• [WHAT TO PRODUCE]:
Each of the records below must be reproduced exactly.

• [DATA FOR ANALYSIS]:
• • • • • • •
Lemma calculateAvgTransportCost_finite airports aircraft (a : Q) :
  Forall finiteAirport (Map_values airports) ->
  Forall finiteAircraft (Map_values aircraft) ->
  is_finite (calculateAvgTransportCost airports aircraft (Fin a)).
Proof.
  intros Hair Hcraft. unfold calculateAvgTransportCost.
  assert (H1 : is_finite
                 (orElse (h ← Map_get airports "HUB1"; c ← loadingCost h;
                          Some (economy c)) (Fin 2.0))).
  { destruct (Map_get airports "HUB1") as [hub|] eqn:E; [|exact I].
    apply Map_get_values in E. rewrite List.Forall_forall in Hair.
    destruct (Hair _ E) as (_ & Hl & _). apply (orElse_finite _ 2.0 Hl). }
  assert (H2 : is_finite
                 (if (0 <? length (Map_values aircraft))%nat
                  then (fold_left (fun s a => s + costPerKgPerKm a)
                          (Map_values aircraft) (Fin 0)
                        / of_nat (length (Map_values aircraft)))%js
                  else Fin 0.001)).
  { destruct (0 <? length (Map_values aircraft))%nat eqn:E; [|exact I].
    apply Nat.ltb_lt in E. apply div_of_nat_finite; [|exact E].
    apply fold_add_finite; [exact I|].
    eapply List.Forall_impl; [|exact Hcraft]. intros x [_ Hx]. exact Hx. }
  assert (H3 : is_finite
                 (if (0 <? length (spokes airports))%nat
                  then (fold_left
                          (fun s sp =>
                             s + orElse (c ← processingCost sp; Some (economy c)) (Fin 4.0))
                          (spokes airports) (Fin 0)
                        / of_nat (length (spokes airports)))%js
                  else Fin 4.0)).
  { destruct (0 <? length (spokes airports))%nat eqn:E; [|exact I].
    apply Nat.ltb_lt in E. apply div_of_nat_finite; [|exact E].
    apply fold_add_finite; [exact I|].
    rewrite List.Forall_forall in *. intros x Hx. unfold spokes in Hx.
    apply filter_In in Hx. destruct Hx as [Hx _].
    destruct (Hair _ Hx) as (_ & _ & Hp). apply (orElse_finite _ 4.0 Hp). }
  destruct (finite_inv _ H1) as [q1 ->].
  destruct (finite_inv _ H2) as [q2 ->].
  destruct (finite_inv _ H3) as [q3 ->]. exact I.
Qed.

Section Bounds.

Variable Math_sqrt : num -> num.

(** The penalty/cost ratio of a finite dataset is never NaN. *)
Lemma penaltyCostRatio_not_nan airports aircraft plans t :
  finiteInputs airports aircraft plans ->
  is_nan (penaltyCostRatio (analyzeEconomics Math_sqrt airports aircraft plans t))
  = false.
Proof.
  intros (Hair & Hcraft & Hplans). unfold analyzeEconomics.
  set (distances := List.filter (fun d => (d >? Fin 0)%js) (map distanceKm plans)).
  destruct (length distances =? 0)%nat eqn:E; [reflexivity|].
  apply Nat.eqb_neq in E. cbn [penaltyCostRatio].
  assert (Hd : Forall (fun x => exists d, x = Fin d /\ (0 < d)%Q) distances).
  { apply List.Forall_forall. intros x Hx. apply filter_In in Hx.
    destruct Hx as [Hx Hpos]. apply in_map_iff in Hx.
    destruct Hx as (p & <- & Hp). rewrite List.Forall_forall in Hplans.
    destruct (finite_inv _ (Hplans p Hp)) as [d Ed]. rewrite Ed in *.
    exists d. split; [reflexivity|]. apply Qltb_true. exact Hpos. }
  destruct (fold_add_pos distances 0 ltac:(lra) Hd) as (sm & Hs & _ & Hpos).
  assert (Hne : distances <> []) by (intros ->; apply E; reflexivity).
  specialize (Hpos Hne). unfold sum. rewrite Hs.
  rewrite div_of_nat by lia.
  set (avg := (sm / inject_Z (Z.of_nat (length distances)))%Q).
  assert (Havg : (0 < avg)%Q).
  { unfold avg. apply Qlt_shift_div_l; [apply of_nat_pos; lia | lra]. }
  pose proof (calculateAvgTransportCost_finite airports aircraft avg Hair Hcraft) as Hc.
  destruct (finite_inv _ Hc) as [c ->].
  cbn [mul div]. destruct (Qcompare_spec c 0); try reflexivity.
  unfold scale_inf. destruct (Qcompare_spec (0.003 * avg * 50) 0); try reflexivity.
  lra.
Qed.

Lemma between_weaken (lo hi lo' hi' : Q) (x : num) :
  (lo' <= lo)%Q -> (hi <= hi')%Q -> between lo hi x -> between lo' hi' x.
Proof. destruct x; simpl; auto. intros; lra. Qed.

Lemma baseline_between (e : RouteEconomics) (t : NetworkTopology) :
  is_nan (penaltyCostRatio e) = false ->
  is_finite (economy (capacityRatio t)) ->
  between 0.50 0.90 (baseline (calculateEconomyLoadFactor e t)).
Proof.
  intros HR Hc. unfold calculateEconomyLoadFactor. cbn [baseline].
  eapply between_weaken; [| |apply round2_between]; [lra|lra|].
  eapply between_weaken; [| |apply clamp_between]; [lra|lra|lra|].
  destruct (finite_inv _ Hc) as [c ->].
  assert (Hcf : exists f, Math_min (Fin 1.0) (Fin c / Fin 15)%js = Fin f).
  { simpl. destruct (Qleb 1.0 (c / 15)); eauto. }
  destruct Hcf as [f ->].
  unfold economicOptimal.
  destruct (penaltyCostRatio e) as [q| | |]; try discriminate; simpl.
  - destruct (Qleb 1.0 q); reflexivity.
  - reflexivity.
  - reflexivity.
Qed.

Lemma buffers_between (t : NetworkTopology) :
  finiteAmount (capacityRatio t) ->
  between 0.65 0.80 (buf_economy (calculateDestinationBuffers t))
  /\ between 0.75 0.85 (buf_premiumEconomy (calculateDestinationBuffers t))
  /\ between 0.80 0.90 (buf_firstBusiness (calculateDestinationBuffers t)).
Proof.
  intros H. destruct (finiteAmount_fields _ H) as (a & b & c & d & E).
  unfold calculateDestinationBuffers. rewrite E.
  cbn [buf_economy buf_premiumEconomy buf_firstBusiness
       first business premiumEconomy economy].
  repeat split; apply clamp_between; try lra; reflexivity.
Qed.

Lemma thresholds_get (t : NetworkTopology) (de : PerClassAmount) (k : KitClass) :
  pc_get (calculatePurchaseThresholds t de) k
  = Math_max purchaseThreshold_min
      (Math_min purchaseThreshold_max
         (((totalFlightsPerDay t / Fin 24) * pc_get de k * pc_get LEAD_TIMES k
           * Fin 1.5) / pc_get (hubCapacity t) k))%js.
Proof. destruct k; reflexivity. Qed.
• • • • • • •
• [ANSWER TO THE PROBLEM]:
Lemma calculateAvgTransportCost_finite airports aircraft (a : Q) :
  Forall finiteAirport (Map_values airports) ->
  Forall finiteAircraft (Map_values aircraft) ->
  is_finite (calculateAvgTransportCost airports aircraft (Fin a)).
Proof.
  intros Hair Hcraft. unfold calculateAvgTransportCost.
  assert (H1 : is_finite
                 (orElse (h ← Map_get airports "HUB1"; c ← loadingCost h;
                          Some (economy c)) (Fin 2.0))).
  { destruct (Map_get airports "HUB1") as [hub|] eqn:E; [|exact I].
    apply Map_get_values in E. rewrite List.Forall_forall in Hair.
    destruct (Hair _ E) as (_ & Hl & _). apply (orElse_finite _ 2.0 Hl). }
  assert (H2 : is_finite
                 (if (0 <? length (Map_values aircraft))%nat
                  then (fold_left (fun s a => s + costPerKgPerKm a)
                          (Map_values aircraft) (Fin 0)
                        / of_nat (length (Map_values aircraft)))%js
                  else Fin 0.001)).
  { destruct (0 <? length (Map_values aircraft))%nat eqn:E; [|exact I].
    apply Nat.ltb_lt in E. apply div_of_nat_finite; [|exact E].
    apply fold_add_finite; [exact I|].
    eapply List.Forall_impl; [|exact Hcraft]. intros x [_ Hx]. exact Hx. }
  assert (H3 : is_finite
                 (if (0 <? length (spokes airports))%nat
                  then (fold_left
                          (fun s sp =>
                             s + orElse (c ← processingCost sp; Some (economy c)) (Fin 4.0))
                          (spokes airports) (Fin 0)
                        / of_nat (length (spokes airports)))%js
                  else Fin 4.0)).
  { destruct (0 <? length (spokes airports))%nat eqn:E; [|exact I].
    apply Nat.ltb_lt in E. apply div_of_nat_finite; [|exact E].
    apply fold_add_finite; [exact I|].
    rewrite List.Forall_forall in *. intros x Hx. unfold spokes in Hx.
    apply filter_In in Hx. destruct Hx as [Hx _].
    destruct (Hair _ Hx) as (_ & _ & Hp). apply (orElse_finite _ 4.0 Hp). }
  destruct (finite_inv _ H1) as [q1 ->].
  destruct (finite_inv _ H2) as [q2 ->].
  destruct (finite_inv _ H3) as [q3 ->]. exact I.
Qed.

Section Bounds.

Variable Math_sqrt : num -> num.

(** The penalty/cost ratio of a finite dataset is never NaN. *)
Lemma penaltyCostRatio_not_nan airports aircraft plans t :
  finiteInputs airports aircraft plans ->
  is_nan (penaltyCostRatio (analyzeEconomics Math_sqrt airports aircraft plans t))
  = false.
Proof.
  intros (Hair & Hcraft & Hplans). unfold analyzeEconomics.
  set (distances := List.filter (fun d => (d >? Fin 0)%js) (map distanceKm plans)).
  destruct (length distances =? 0)%nat eqn:E; [reflexivity|].
  apply Nat.eqb_neq in E. cbn [penaltyCostRatio].
  assert (Hd : Forall (fun x => exists d, x = Fin d /\ (0 < d)%Q) distances).
  { apply List.Forall_forall. intros x Hx. apply filter_In in Hx.
    destruct Hx as [Hx Hpos]. apply in_map_iff in Hx.
    destruct Hx as (p & <- & Hp). rewrite List.Forall_forall in Hplans.
    destruct (finite_inv _ (Hplans p Hp)) as [d Ed]. rewrite Ed in *.
    exists d. split; [reflexivity|]. apply Qltb_true. exact Hpos. }
  destruct (fold_add_pos distances 0 ltac:(lra) Hd) as (sm & Hs & _ & Hpos).
  assert (Hne : distances <> []) by (intros ->; apply E; reflexivity).
  specialize (Hpos Hne). unfold sum. rewrite Hs.
  rewrite div_of_nat by lia.
  set (avg := (sm / inject_Z (Z.of_nat (length distances)))%Q).
  assert (Havg : (0 < avg)%Q).
  { unfold avg. apply Qlt_shift_div_l; [apply of_nat_pos; lia | lra]. }
  pose proof (calculateAvgTransportCost_finite airports aircraft avg Hair Hcraft) as Hc.
  destruct (finite_inv _ Hc) as [c ->].
  cbn [mul div]. destruct (Qcompare_spec c 0); try reflexivity.
  unfold scale_inf. destruct (Qcompare_spec (0.003 * avg * 50) 0); try reflexivity.
  lra.
Qed.

Lemma between_weaken (lo hi lo' hi' : Q) (x : num) :
  (lo' <= lo)%Q -> (hi <= hi')%Q -> between lo hi x -> between lo' hi' x.
Proof. destruct x; simpl; auto. intros; lra. Qed.

Lemma baseline_between (e : RouteEconomics) (t : NetworkTopology) :
  is_nan (penaltyCostRatio e) = false ->
  is_finite (economy (capacityRatio t)) ->
  between 0.50 0.90 (baseline (calculateEconomyLoadFactor e t)).
Proof.
  intros HR Hc. unfold calculateEconomyLoadFactor. cbn [baseline].
  eapply between_weaken; [| |apply round2_between]; [lra|lra|].
  eapply between_weaken; [| |apply clamp_between]; [lra|lra|lra|].
  destruct (finite_inv _ Hc) as [c ->].
  assert (Hcf : exists f, Math_min (Fin 1.0) (Fin c / Fin 15)%js = Fin f).
  { simpl. destruct (Qleb 1.0 (c / 15)); eauto. }
  destruct Hcf as [f ->].
  unfold economicOptimal.
  destruct (penaltyCostRatio e) as [q| | |]; try discriminate; simpl.
  - destruct (Qleb 1.0 q); reflexivity.
  - reflexivity.
  - reflexivity.
Qed.

Lemma buffers_between (t : NetworkTopology) :
  finiteAmount (capacityRatio t) ->
  between 0.65 0.80 (buf_economy (calculateDestinationBuffers t))
  /\ between 0.75 0.85 (buf_premiumEconomy (calculateDestinationBuffers t))
  /\ between 0.80 0.90 (buf_firstBusiness (calculateDestinationBuffers t)).
Proof.
  intros H. destruct (finiteAmount_fields _ H) as (a & b & c & d & E).
  unfold calculateDestinationBuffers. rewrite E.
  cbn [buf_economy buf_premiumEconomy buf_firstBusiness
       first business premiumEconomy economy].
  repeat split; apply clamp_between; try lra; reflexivity.
Qed.

Lemma thresholds_get (t : NetworkTopology) (de : PerClassAmount) (k : KitClass) :
  pc_get (calculatePurchaseThresholds t de) k
  = Math_max purchaseThreshold_min
      (Math_min purchaseThreshold_max
         (((totalFlightsPerDay t / Fin 24) * pc_get de k * pc_get LEAD_TIMES k
           * Fin 1.5) / pc_get (hubCapacity t) k))%js.
Proof. destruct k; reflexivity. Qed.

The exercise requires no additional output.